● **YOUR GOAL**
Go through the entries below and print each one exactly.

● **THE INPUT**
(** Whether handling review [r] closes [row]. *)
Definition closes_when (cond : string -> bool) (r : review) (row : status_row) : bool :=
  match review_target r with
  | Some (id, did) => cond did && (sr_id row =? id)
  | None => false
  end.

(** Whether a pass over the open reviews closes [row]. *)
Definition closes_row (cond : string -> bool) (row : status_row) : bool :=
  bool_decide (sr_reviewState row = REVIEW_OPEN) &&
  match review_target (review_of row) with
  | Some (_, did) => cond did
  | None => false
  end.

Lemma closes_when_id cond r row row' :
  sr_id row' = sr_id row -> closes_when cond r row' = closes_when cond r row.
Proof. unfold closes_when. by intros ->. Qed.

Lemma closes_when_ext cond cond' r row :
  (forall did, cond did = cond' did) -> closes_when cond r row = closes_when cond' r row.
Proof. unfold closes_when. intros H. destruct (review_target r) as [[]|]; [by rewrite H|done]. Qed.

Lemma closes_when_review_of cond rr row :
  closes_when cond (review_of rr) row = true <->
  sr_id row = sr_id rr /\ match review_target (review_of rr) with
                          | Some (_, did) => cond did = true | None => False end.
Proof.
  unfold closes_when. destruct (review_target (review_of rr)) as [[id did]|] eqn:T; [|naive_solver].
  apply review_target_some in T as (Hid & _). cbn in Hid. subst id.
  rewrite andb_true_iff, Z.eqb_eq. naive_solver.
Qed.

(** With [id] a key, the open reviews close [row] exactly when [row]
    itself is open, passes the guard and satisfies [cond]. *)
Lemma existsb_closes_when cond d row :
  NoDup (map sr_id (statuses d)) -> row ∈ statuses d ->
  existsb (fun r => closes_when cond r row) (map review_of (select_open d)) = closes_row cond row.
Proof.
  intros Hnd Hrow. apply Bool.eq_iff_eq_true. rewrite existsb_exists.
  unfold closes_row. rewrite andb_true_iff, bool_decide_eq_true. split.
  - intros (r & Hr & Hc). rewrite <- list_elem_of_In in Hr. apply list_elem_of_fmap in Hr as (rr & -> & Hrr).
    apply elem_of_select_open in Hrr as [Hrr Hopen].
    apply closes_when_review_of in Hc as [Hid Hl].
    assert (rr = row) as -> by (apply (NoDup_map_same sr_id (statuses d)); auto).
    split; [done|]. by destruct (review_target (review_of row)) as [[]|].
  - intros [Hopen Hl]. exists (review_of row). split.
    + apply list_elem_of_In, list_elem_of_fmap. exists row. split; [done|]. by apply elem_of_select_open.
    + apply closes_when_review_of. split; [done|]. by destruct (review_target (review_of row)) as [[]|].
Qed.

(** [rows'] is [rows] after closing the rows [closes r] selects. *)
Definition closed_by (closes : status_row -> bool) (rows rows' : list status_row) : Prop :=
  Forall2 (fun row row' => sr_id row' = sr_id row /\
             sr_reviewState row' = if closes row then REVIEW_CLOSED else sr_reviewState row) rows rows'.

Lemma closed_by_none rows : closed_by (fun _ => false) rows rows.
Proof. apply Forall_Forall2_diag, Forall_forall. done. Qed.

Lemma closed_by_close_row id ts rows :
  closed_by (fun row => sr_id row =? id) rows (map (close_row id ts) rows).
Proof.
  apply Forall2_fmap_r, Forall_Forall2_diag, Forall_forall.
  intros row _. unfold compose. split; [apply close_row_key|apply close_row_state].
Qed.

(** Two passes compose; a row's id decides whether it is closed. *)
Lemma closed_by_compose (c1 c2 : status_row -> bool) rows rows1 rows2 :
  (forall row row', sr_id row' = sr_id row -> c2 row' = c2 row) ->
  closed_by c1 rows rows1 -> closed_by c2 rows1 rows2 -> closed_by (fun row => c1 row || c2 row) rows rows2.
Proof.
  intros Hc2. apply Forall2_compose.
  intros row row1 row2 [Hi1 Hs1] [Hi2 Hs2]. split; [congruence|].
  rewrite Hs2, Hs1, (Hc2 _ _ Hi1). by destruct (c1 row), (c2 row).
Qed.

Lemma closed_by_ext (c c' : status_row -> bool) rows rows' :
  (forall row, c row = c' row) -> closed_by c rows rows' -> closed_by c' rows rows'.
Proof.
  intros H Hc. eapply Forall2_impl; [exact Hc|]. intros row row' [Hi Hs]. by rewrite <- H.
Qed.

(** The open rows left after a pass are the open rows it did not close. *)
Lemma closed_by_open_ids (c : status_row -> bool) rows rows' :
  closed_by c rows rows' ->
  map sr_id (filter (fun r => sr_reviewState r = REVIEW_OPEN) rows') =
  map sr_id (filter (fun r => sr_reviewState r = REVIEW_OPEN /\ c r = false) rows).
Proof.
  induction 1 as [|row row' rows rows' [Hi Hs] _ IH]; [done|]. rewrite !filter_cons, Hs.
  destruct (c row); repeat case_decide; cbn; rewrite ?IH, ?Hi; naive_solver.
Qed.

Section ClosingLoop.
Context (P : mod_state -> Prop) (ok : review -> Prop) (cond : string -> bool)
  (body : review -> M mod_state unit).
Hypothesis body_spec : forall r s, ok r -> P s ->
  fst (body r s) = Ok tt /\ P (snd (body r s)) /\
  closed_by (closes_when cond r) (statuses (ms_db s)) (statuses (ms_db (snd (body r s)))).

(** A loop whose body closes, for each review, the rows of its id
    satisfying [cond], closes the rows some review of the list selects. *)
Lemma py_for_closes l s :
  Forall ok l -> P s ->
  fst (py_for l tt (fun _ r => body r) s) = Ok tt /\ P (snd (py_for l tt (fun _ r => body r) s)) /\
  closed_by (fun row => existsb (fun r => closes_when cond r row) l)
    (statuses (ms_db s)) (statuses (ms_db (snd (py_for l tt (fun _ r => body r) s)))).
Proof.
  intros Hok. revert s. induction Hok as [|r l Hr Hl IH]; intros s HP; [split_and!; [done|done|apply closed_by_none]|].
  destruct (body_spec r s Hr HP) as (Hok & HP1 & Hrows1).
  cbn [py_for]. rewrite run_bind. destruct (body r s) as [o s1]; cbn in Hok, HP1, Hrows1 |- *.
  subst o. destruct (IH s1 HP1) as (Hok2 & HP2 & Hrows2).
  split_and!; [done|done|].
  eapply closed_by_compose; [|exact Hrows1|exact Hrows2].
  intros row row' Hi. apply existsb_ext. intros r0. by apply closes_when_id.
Qed.
End ClosingLoop.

● **TASK ANSWER**
(** Whether handling review [r] closes [row]. *)
Definition closes_when (cond : string -> bool) (r : review) (row : status_row) : bool :=
  match review_target r with
  | Some (id, did) => cond did && (sr_id row =? id)
  | None => false
  end.

(** Whether a pass over the open reviews closes [row]. *)
Definition closes_row (cond : string -> bool) (row : status_row) : bool :=
  bool_decide (sr_reviewState row = REVIEW_OPEN) &&
  match review_target (review_of row) with
  | Some (_, did) => cond did
  | None => false
  end.

Lemma closes_when_id cond r row row' :
  sr_id row' = sr_id row -> closes_when cond r row' = closes_when cond r row.
Proof. unfold closes_when. by intros ->. Qed.

Lemma closes_when_ext cond cond' r row :
  (forall did, cond did = cond' did) -> closes_when cond r row = closes_when cond' r row.
Proof. unfold closes_when. intros H. destruct (review_target r) as [[]|]; [by rewrite H|done]. Qed.

Lemma closes_when_review_of cond rr row :
  closes_when cond (review_of rr) row = true <->
  sr_id row = sr_id rr /\ match review_target (review_of rr) with
                          | Some (_, did) => cond did = true | None => False end.
Proof.
  unfold closes_when. destruct (review_target (review_of rr)) as [[id did]|] eqn:T; [|naive_solver].
  apply review_target_some in T as (Hid & _). cbn in Hid. subst id.
  rewrite andb_true_iff, Z.eqb_eq. naive_solver.
Qed.

(** With [id] a key, the open reviews close [row] exactly when [row]
    itself is open, passes the guard and satisfies [cond]. *)
Lemma existsb_closes_when cond d row :
  NoDup (map sr_id (statuses d)) -> row ∈ statuses d ->
  existsb (fun r => closes_when cond r row) (map review_of (select_open d)) = closes_row cond row.
Proof.
  intros Hnd Hrow. apply Bool.eq_iff_eq_true. rewrite existsb_exists.
  unfold closes_row. rewrite andb_true_iff, bool_decide_eq_true. split.
  - intros (r & Hr & Hc). rewrite <- list_elem_of_In in Hr. apply list_elem_of_fmap in Hr as (rr & -> & Hrr).
    apply elem_of_select_open in Hrr as [Hrr Hopen].
    apply closes_when_review_of in Hc as [Hid Hl].
    assert (rr = row) as -> by (apply (NoDup_map_same sr_id (statuses d)); auto).
    split; [done|]. by destruct (review_target (review_of row)) as [[]|].
  - intros [Hopen Hl]. exists (review_of row). split.
    + apply list_elem_of_In, list_elem_of_fmap. exists row. split; [done|]. by apply elem_of_select_open.
    + apply closes_when_review_of. split; [done|]. by destruct (review_target (review_of row)) as [[]|].
Qed.

(** [rows'] is [rows] after closing the rows [closes r] selects. *)
Definition closed_by (closes : status_row -> bool) (rows rows' : list status_row) : Prop :=
  Forall2 (fun row row' => sr_id row' = sr_id row /\
             sr_reviewState row' = if closes row then REVIEW_CLOSED else sr_reviewState row) rows rows'.

Lemma closed_by_none rows : closed_by (fun _ => false) rows rows.
Proof. apply Forall_Forall2_diag, Forall_forall. done. Qed.

Lemma closed_by_close_row id ts rows :
  closed_by (fun row => sr_id row =? id) rows (map (close_row id ts) rows).
Proof.
  apply Forall2_fmap_r, Forall_Forall2_diag, Forall_forall.
  intros row _. unfold compose. split; [apply close_row_key|apply close_row_state].
Qed.

(** Two passes compose; a row's id decides whether it is closed. *)
Lemma closed_by_compose (c1 c2 : status_row -> bool) rows rows1 rows2 :
  (forall row row', sr_id row' = sr_id row -> c2 row' = c2 row) ->
  closed_by c1 rows rows1 -> closed_by c2 rows1 rows2 -> closed_by (fun row => c1 row || c2 row) rows rows2.
Proof.
  intros Hc2. apply Forall2_compose.
  intros row row1 row2 [Hi1 Hs1] [Hi2 Hs2]. split; [congruence|].
  rewrite Hs2, Hs1, (Hc2 _ _ Hi1). by destruct (c1 row), (c2 row).
Qed.

Lemma closed_by_ext (c c' : status_row -> bool) rows rows' :
  (forall row, c row = c' row) -> closed_by c rows rows' -> closed_by c' rows rows'.
Proof.
  intros H Hc. eapply Forall2_impl; [exact Hc|]. intros row row' [Hi Hs]. by rewrite <- H.
Qed.

(** The open rows left after a pass are the open rows it did not close. *)
Lemma closed_by_open_ids (c : status_row -> bool) rows rows' :
  closed_by c rows rows' ->
  map sr_id (filter (fun r => sr_reviewState r = REVIEW_OPEN) rows') =
  map sr_id (filter (fun r => sr_reviewState r = REVIEW_OPEN /\ c r = false) rows).
Proof.
  induction 1 as [|row row' rows rows' [Hi Hs] _ IH]; [done|]. rewrite !filter_cons, Hs.
  destruct (c row); repeat case_decide; cbn; rewrite ?IH, ?Hi; naive_solver.
Qed.

Section ClosingLoop.
Context (P : mod_state -> Prop) (ok : review -> Prop) (cond : string -> bool)
  (body : review -> M mod_state unit).
Hypothesis body_spec : forall r s, ok r -> P s ->
  fst (body r s) = Ok tt /\ P (snd (body r s)) /\
  closed_by (closes_when cond r) (statuses (ms_db s)) (statuses (ms_db (snd (body r s)))).

(** A loop whose body closes, for each review, the rows of its id
    satisfying [cond], closes the rows some review of the list selects. *)
Lemma py_for_closes l s :
  Forall ok l -> P s ->
  fst (py_for l tt (fun _ r => body r) s) = Ok tt /\ P (snd (py_for l tt (fun _ r => body r) s)) /\
  closed_by (fun row => existsb (fun r => closes_when cond r row) l)
    (statuses (ms_db s)) (statuses (ms_db (snd (py_for l tt (fun _ r => body r) s)))).
Proof.
  intros Hok. revert s. induction Hok as [|r l Hr Hl IH]; intros s HP; [split_and!; [done|done|apply closed_by_none]|].
  destruct (body_spec r s Hr HP) as (Hok & HP1 & Hrows1).
  cbn [py_for]. rewrite run_bind. destruct (body r s) as [o s1]; cbn in Hok, HP1, Hrows1 |- *.
  subst o. destruct (IH s1 HP1) as (Hok2 & HP2 & Hrows2).
  split_and!; [done|done|].
  eapply closed_by_compose; [|exact Hrows1|exact Hrows2].
  intros row row' Hi. apply existsb_ext. intros r0. by apply closes_when_id.
Qed.
End ClosingLoop.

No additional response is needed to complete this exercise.